(** [runJob]: the job as it starts. *)
Definition started job (now : Z) : Job N C :=
  job_with job JobRunning now (j_FinishedAt job) 0 (j_copied job) (j_DNSSECChainJSON job).

(** [updateJobProgress] *)
Definition with_progress job (p : Z) : Job N C :=
  job_with job (j_Status job) (j_StartedAt job) (j_FinishedAt job) p (j_copied job) (j_DNSSECChainJSON job).

(** [failUngraduatedJob] *)
Definition failed job (reason : string) (now : Z) : Job N C :=
  job_with job JobFailed (j_StartedAt job) (if decide (j_FinishedAt job = zero_time) then now else j_FinishedAt job)
    (j_Progress job) (with_error (j_copied job) reason) (j_DNSSECChainJSON job).

(** [handleCancelJob], [handleQueueRemove], [cancelBatchJobs] *)
Definition canceled job (why : string) (now : Z) : Job N C :=
  job_with job JobCanceled (j_StartedAt job) now 100 (with_error (j_copied job) why) (j_DNSSECChainJSON job).

(** [reapStuckJobs] *)
Definition abandoned job (timeout : string) (now : Z) : Job N C :=
  job_with job JobFailed (j_StartedAt job) now (j_Progress job)
    (with_error (j_copied job) ("abandoned at running for over " +:+ timeout)) (j_DNSSECChainJSON job).

(** The state of a job's context; the first of cancellation and deadline is its cause. *)
Inductive job_ctx := Live | CtxCanceled | CtxTimedOut.
#[global] Instance job_ctx_eq_dec : EqDecision job_ctx.
Proof. solve_decision. Defined.

Definition cancel_ctx (c : job_ctx) : job_ctx := match c with Live => CtxCanceled | _ => c end.
Definition expire_ctx (c : job_ctx) : job_ctx := match c with Live => CtxTimedOut | _ => c end.

(** What a run of the engine leaves: its error, the log, and what is stored with the job. *)
Record artifacts := {
  a_err : option string;
  a_entries : list (LogEntry X);
  a_effectiveProfile : string;
  a_nsTimings : list N;
  a_dnssecChainJSON : string
}.

(** The status and error of a job whose engine has returned. *)
Definition outcome (c : job_ctx) (runErr : option string) : JobStatus * option string :=
  match c, runErr with
  | CtxTimedOut, _ => (JobFailed, Some "timed out"%string)
  | CtxCanceled, _ => (JobCanceled, Some "canceled"%string)
  | Live, Some e => (JobFailed, Some e)
  | Live, None => (JobSucceeded, None)
  end.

* Work required: Only the line containing "match c, runErr with" and the lines after it, through the end of the data, should be copied, exactly as they are.

* The answer:
  match c, runErr with
  | CtxTimedOut, _ => (JobFailed, Some "timed out"%string)
  | CtxCanceled, _ => (JobCanceled, Some "canceled"%string)
  | Live, Some e => (JobFailed, Some e)
  | Live, None => (JobSucceeded, None)
  end.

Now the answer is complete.